> _Records to process_:
....................

(** ** Superfecta: renormalization over the remaining horses *)













Lemma top_horses_ids (n : nat) (horses : list Horse) :
  NoDup (map id horses) ->
  NoDup (map id (top_horses n horses)) /\
  forall x, In x (map id (top_horses n horses)) -> In x (map id horses).
Proof.
  intro N. unfold top_horses.
  pose proof (sorted_desc_perm win_probability horses) as P.
  assert (NS : NoDup (map id (sorted_desc win_probability horses))).
  { apply (Permutation_NoDup (l := map id horses)); [|exact N].
    symmetry. now apply Permutation_map. }
  rewrite <- (firstn_skipn n (sorted_desc win_probability horses)), map_app in NS.
  split.
  - now apply NoDup_app_remove_r in NS.
  - intros x Hx. apply in_map_iff in Hx. destruct Hx as (h & <- & Hh).
    apply in_map. apply (Permutation_in _ P). now apply In_firstn in Hh.
Qed.





(** ** The model on concrete inputs *)

Example permutations_order :
  permutations [1; 2; 3]%Z 2 =
  [[1; 2]; [1; 3]; [2; 1]; [2; 3]; [3; 1]; [3; 2]]%Z.
Proof. reflexivity. Qed.

Example top_horses_tie : map id (top_horses 2 tie_field) = [2; 1]%Z.
Proof. reflexivity. Qed.

Example kelly_scenario :
  exists k, _calculate_kelly_fraction (15 # 100) 8 = Ok k /\ k == 2 # 70.
Proof. eexists. split; reflexivity. Qed.

Lemma exacta_mapping_entries_witness :
  NoDup (map id small_field) /\
  exists d, _calculate_exacta_probabilities small_field = Ok d /\
            PyDict.len d = 12%nat /\ In [2; 1]%Z (PyDict.keys d).
Proof.
  assert (N : NoDup (map id small_field)) by apply small_field_valid.
  split; [exact N|].
  destruct (exacta_mapping_entries small_field N) as (V & D).
  destruct D as (d & Ed).
  { repeat (constructor; [concrete_bound|]). constructor. }
  destruct (V d Ed) as (L & _ & K).
  exists d. split; [exact Ed|]. split; [exact L|].
  apply K. exists 2%Z, 1%Z. simpl. intuition discriminate.
Defined.



(** * Further properties of the module *)

(** ** Place and show estimates *)

Lemma py_min_le_l (a b : Q) : py_min a b <= a.
Proof.
  unfold py_min. destruct (Qltb b a) eqn:E.
  - apply Qltb_lt in E. lra.
  - lra.
Qed.

Lemma py_min_le_r (a b : Q) : py_min a b <= b.
Proof.
  unfold py_min. destruct (Qltb b a) eqn:E.
  - lra.
  - apply Qltb_ge in E. exact E.
Qed.


Ltac by_field_size n :=
  unfold _estimate_place_probability, _estimate_show_probability;
  destruct (Nat.leb_spec n 4), (Nat.leb_spec n 8),
           (Nat.leb_spec n 5), (Nat.leb_spec n 10); try lia.

Ltac min_cases :=
  repeat match goal with
  | |- context [py_min ?a ?b] =>
      let E := fresh "E" in
      unfold py_min at 1; destruct (Qltb b a) eqn:E;
      [apply Qltb_lt in E | apply Qltb_ge in E]
  end.

(** For a non-negative win probability the place estimate lies in
    [0, 0.95], the show estimate in [0, 0.98], the show estimate is never
    below the place estimate, and the place estimate is not below the win
    probability as long as that is at most 0.85. *)
Theorem place_show_estimates (win_prob : Q) (field_size : nat) :
  0 <= win_prob ->
  0 <= _estimate_place_probability win_prob field_size <= 95 # 100 /\
  0 <= _estimate_show_probability win_prob field_size <= 98 # 100 /\
  _estimate_place_probability win_prob field_size
    <= _estimate_show_probability win_prob field_size /\
  (win_prob <= 85 # 100 ->
   win_prob <= _estimate_place_probability win_prob field_size).
Proof.
  intro H. split; [|split; [|split; [|intro H']]];
    by_field_size field_size; min_cases; lra.
Qed.

Lemma place_show_estimates_witness :
  0 <= 4 # 10 /\
  _estimate_place_probability (4 # 10) 6 == 88 # 100 /\
  _estimate_place_probability (4 # 10) 6 <= _estimate_show_probability (4 # 10) 6.
Proof.
  assert (H : 0 <= 4 # 10) by concrete_bound.
  split; [exact H|]. split; [reflexivity|].
  exact (proj1 (proj2 (proj2 (place_show_estimates (4 # 10) 6 H)))).
Defined.

(** ** Calibration: ranges, sums, repetition *)





(** Calibration keeps the field: a list it returns has as many horses, in
    the same order, with the same identifiers, names, odds, riders and
    ratings; identifiers that were pairwise distinct stay so. *)
Theorem calibration_keeps_the_field (horses calibrated : list Horse) :
  calibrate_win_probabilities horses = Ok calibrated ->
  length calibrated = length horses /\
  map id calibrated = map id horses /\
  map name calibrated = map name horses /\
  map odds calibrated = map odds horses /\
  map jockey calibrated = map jockey horses /\
  map trainer calibrated = map trainer horses /\
  map form_rating calibrated = map form_rating horses /\
  map speed_rating calibrated = map speed_rating horses /\
  map class_rating calibrated = map class_rating horses /\
  (NoDup (map id horses) -> NoDup (map id calibrated)).
Proof.
  intro E. rewrite calibrate_ok in E.
  assert (Hc : calibrated =
               map (fun h => calibrated_horse (length horses) h
                               (market_share horses h)) horses)
    by congruence.
  subst calibrated. rewrite length_map, !map_map. simpl. repeat split.
  intro N. exact N.
Qed.

Lemma calibration_keeps_the_field_witness :
  exists calibrated,
    calibrate_win_probabilities small_field = Ok calibrated /\
    map id calibrated = [1; 2; 3; 4]%Z /\
    map odds calibrated = map odds small_field.
Proof.
  destruct (calibrate_win_probabilities small_field) as [cal|] eqn:E;
    [|rewrite calibrate_ok in E; discriminate E].
  exists cal. split; [reflexivity|].
  destruct (calibration_keeps_the_field small_field cal E)
    as (_ & I & _ & O & _).
  split; [exact I|exact O].
Defined.

Lemma py_sum_blend {A : Type} (f g : A -> Q) (a b : Q) (l : list A) :
  py_sum (map (fun x => a * f x + b * g x) l)
  == a * py_sum (map f l) + b * py_sum (map g l).
Proof.
  induction l as [|x l IH]; simpl.
  - unfold py_sum; simpl. ring.
  - rewrite !py_sum_cons, IH. ring.
Qed.

(** The calibrated win probabilities of a non-empty field add up to 0.7
    times the sum of the model probabilities plus 0.3; they add up to 1
    exactly when the model probabilities do. *)
Theorem calibrated_sum (horses calibrated : list Horse) :
  horses <> [] ->
  calibrate_win_probabilities horses = Ok calibrated ->
  py_sum (map win_probability calibrated)
    == (7 # 10) * py_sum (map win_probability horses) + (3 # 10) /\
  (py_sum (map win_probability calibrated) == 1 <->
   py_sum (map win_probability horses) == 1).
Proof.
  intros Hne E. rewrite calibrate_ok in E. injection E as <-.
  assert (S : py_sum (map win_probability
                (map (fun h => calibrated_horse (length horses) h
                                 (market_share horses h)) horses))
              == (7 # 10) * py_sum (map win_probability horses) + (3 # 10)).
  { rewrite map_map. unfold calibrated_horse. cbn [win_probability].
    unfold model_weight, market_weight.
    rewrite (py_sum_blend win_probability (market_share horses)).
    rewrite (market_share_sum horses Hne).
    apply Qplus_comp; reflexivity. }
  split; [exact S|]. rewrite S. split; intro H; lra.
Qed.

Lemma calibrated_sum_witness :
  exists calibrated,
    calibrate_win_probabilities small_field = Ok calibrated /\
    py_sum (map win_probability calibrated) == 1.
Proof.
  destruct (calibrate_win_probabilities small_field) as [cal|] eqn:E;
    [|rewrite calibrate_ok in E; discriminate E].
  exists cal. split; [reflexivity|].
  assert (Hne : small_field <> []) by discriminate.
  apply (proj2 (calibrated_sum small_field cal Hne E)). reflexivity.
Defined.





(** ** Entries of the probability mappings *)

(** After [fill], a tuple of the list has the value of [f]; any other key
    is as before. *)
Lemma fill_complete (f : tuple -> result Q) (perms : list tuple) :
  forall d0 d, fill f perms d0 = Ok d ->
  forall k,
    (In k perms -> exists v, f k = Ok v /\ PyDict.get k d = Some v) /\
    (~ In k perms -> PyDict.get k d = PyDict.get k d0).
Proof.
  induction perms as [|p perms IH]; intros d0 d H k.
  - simpl in H. assert (d = d0) by congruence. subst. split; [intros []|reflexivity].
  - cbn [fill] in H. destruct (f p) as [w|e] eqn:Fp; cbn [bind] in H;
      [|discriminate H].
    destruct (IH _ _ H k) as (I1 & I2).
    destruct (in_dec (list_eq_dec Z.eq_dec) k perms) as [Hin|Hout].
    + split; [intros _; now apply I1|]. intro N. exfalso. apply N. now right.
    + rewrite (I2 Hout), get_set. split.
      * intros [->|Hin]; [|contradiction].
        rewrite tuple_eqb_refl. now exists w.
      * intro N. destruct (tuple_eqb k p) eqn:E; [|reflexivity].
        apply tuple_eqb_eq in E. subst. exfalso. apply N. now left.
Qed.

Lemma NoDup_ids_inj (horses : list Horse) (a b : Horse) :
  NoDup (map id horses) -> In a horses -> In b horses -> id a = id b -> a = b.
Proof.
  induction horses as [|h horses IH]; simpl; intros N Ha Hb E; [destruct Ha|].
  inversion N as [|? ? Hh N']; subst.
  destruct Ha as [->|Ha], Hb as [->|Hb].
  - reflexivity.
  - exfalso. apply Hh. rewrite E. now apply in_map.
  - exfalso. apply Hh. rewrite <- E. now apply in_map.
  - now apply IH.
Qed.

Lemma next_horse_unique (horses : list Horse) (h : Horse) :
  NoDup (map id horses) -> In h horses -> next_horse horses (id h) = Ok h.
Proof.
  intros N Hin.
  destruct (next_horse_In horses (id h) (in_map id _ _ Hin)) as (h' & E).
  rewrite E. f_equal. apply next_horse_inv in E. destruct E as (Hin' & E).
  now apply (NoDup_ids_inj horses).
Qed.

Lemma permutations_short {A : Type} (r : nat) :
  forall l : list A, (length l < r)%nat -> permutations l r = [].
Proof.
  induction r as [|r IH]; intros l H; [lia|].
  cbn [permutations].
  assert (S : forall p, In p (selections l) ->
                map (cons (fst p)) (permutations (snd p) r) = []).
  { intros [x rest] Hp. apply selections_In in Hp.
    destruct Hp as (l1 & l2 & -> & ->). cbn [fst snd].
    rewrite IH; [reflexivity|]. rewrite length_app in *. simpl in H. lia. }
  induction (selections l) as [|p s IHs]; [reflexivity|].
  cbn [flat_map]. rewrite (S p (or_introl eq_refl)), IHs; [reflexivity|].
  intros q Hq. apply S. now right.
Qed.

(** The tuples drawn from pairwise-distinct elements: the lists of the
    right length, without repetition, of elements of the list. *)
Lemma permutations_In_NoDup {A : Type} (r : nat) :
  forall (l t : list A), NoDup l ->
  (In t (permutations l r) <-> length t = r /\ NoDup t /\ incl t l).
Proof.
  induction r as [|r IH]; intros l t N.
  - simpl. split.
    + intros [<-|[]]. repeat split; [constructor|intros x []].
    + intros (L & _). destruct t; [now left|discriminate].
  - rewrite permutations_In_S. split.
    + intros (x & rest & t' & Hs & Ht' & ->).
      apply selections_In in Hs. destruct Hs as (l1 & l2 & -> & ->).
      pose proof (NoDup_remove_1 _ _ _ N) as N1.
      pose proof (NoDup_remove_2 _ _ _ N) as N2.
      apply (IH _ _ N1) in Ht'. destruct Ht' as (L & ND & I).
      split; [simpl; congruence|]. split.
      * constructor; [|exact ND]. intro Hx. apply N2. now apply I.
      * intros y [<-|Hy]; [apply in_elt|].
        apply I in Hy. apply in_app_or in Hy. apply in_or_app. simpl. tauto.
    + intros (L & ND & I). destruct t as [|x t']; [discriminate|].
      inversion ND as [|? ? Hx ND']; subst.
      destruct (in_split x l (I x (or_introl eq_refl))) as (l1 & l2 & ->).
      exists x, (l1 ++ l2), t'. split; [|split; [|reflexivity]].
      * apply selections_In. now exists l1, l2.
      * apply IH; [now apply NoDup_remove_1 in N|].
        split; [simpl in L; congruence|]. split; [exact ND'|].
        intros y Hy. pose proof (I y (or_intror Hy)) as Hl.
        apply in_app_or in Hl. apply in_or_app.
        destruct Hl as [Hl|[->|Hl]]; [now left|contradiction|now right].
Qed.

(** The value of the exacta mapping: with pairwise-distinct identifiers,
    the ordered pair of two different horses [a], [b] of the field is given
    p(a) * (p(b) / (1 - p(a) + 1e-10)). *)
Theorem exacta_value (horses : list Horse) (d : PyDict.t Q) (a b : Horse) :
  NoDup (map id horses) ->
  _calculate_exacta_probabilities horses = Ok d ->
  In a horses -> In b horses -> id a <> id b ->
  PyDict.get [id a; id b] d =
  Some (win_probability a
        * (win_probability b / (1 - win_probability a + epsilon))).
Proof.
  intros N H Ha Hb Hab. unfold _calculate_exacta_probabilities in H.
  destruct (fill_complete _ _ _ _ H [id a; id b]) as (I & _).
  destruct I as (v & Fv & G).
  - apply permutations_2_In; [exact N|]. exists (id a), (id b).
    split; [reflexivity|]. split; [now apply in_map|].
    split; [now apply in_map|exact Hab].
  - rewrite G. f_equal. unfold exacta_joint in Fv. cbn [item nth_error bind] in Fv.
    rewrite (next_horse_unique horses a N Ha) in Fv. cbn [bind] in Fv.
    rewrite (next_horse_unique horses b N Hb) in Fv. cbn [bind] in Fv.
    destruct (fdiv _ _) as [q|] eqn:D; cbn [bind] in Fv; [|discriminate Fv].
    apply fdiv_inv in D. destruct D as (_ & ->). congruence.
Qed.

....................

> _Activity_:
Output nothing but the line containing "exists x, (l1" and each line after it in the entries above, exactly as written.

> _Reply to the task_:
      exists x, (l1 ++ l2), t'. split; [|split; [|reflexivity]].
      * apply selections_In. now exists l1, l2.
      * apply IH; [now apply NoDup_remove_1 in N|].
        split; [simpl in L; congruence|]. split; [exact ND'|].
        intros y Hy. pose proof (I y (or_intror Hy)) as Hl.
        apply in_app_or in Hl. apply in_or_app.
        destruct Hl as [Hl|[->|Hl]]; [now left|contradiction|now right].
Qed.

(** The value of the exacta mapping: with pairwise-distinct identifiers,
    the ordered pair of two different horses [a], [b] of the field is given
    p(a) * (p(b) / (1 - p(a) + 1e-10)). *)
Theorem exacta_value (horses : list Horse) (d : PyDict.t Q) (a b : Horse) :
  NoDup (map id horses) ->
  _calculate_exacta_probabilities horses = Ok d ->
  In a horses -> In b horses -> id a <> id b ->
  PyDict.get [id a; id b] d =
  Some (win_probability a
        * (win_probability b / (1 - win_probability a + epsilon))).
Proof.
  intros N H Ha Hb Hab. unfold _calculate_exacta_probabilities in H.
  destruct (fill_complete _ _ _ _ H [id a; id b]) as (I & _).
  destruct I as (v & Fv & G).
  - apply permutations_2_In; [exact N|]. exists (id a), (id b).
    split; [reflexivity|]. split; [now apply in_map|].
    split; [now apply in_map|exact Hab].
  - rewrite G. f_equal. unfold exacta_joint in Fv. cbn [item nth_error bind] in Fv.
    rewrite (next_horse_unique horses a N Ha) in Fv. cbn [bind] in Fv.
    rewrite (next_horse_unique horses b N Hb) in Fv. cbn [bind] in Fv.
    destruct (fdiv _ _) as [q|] eqn:D; cbn [bind] in Fv; [|discriminate Fv].
    apply fdiv_inv in D. destruct D as (_ & ->). congruence.
Qed.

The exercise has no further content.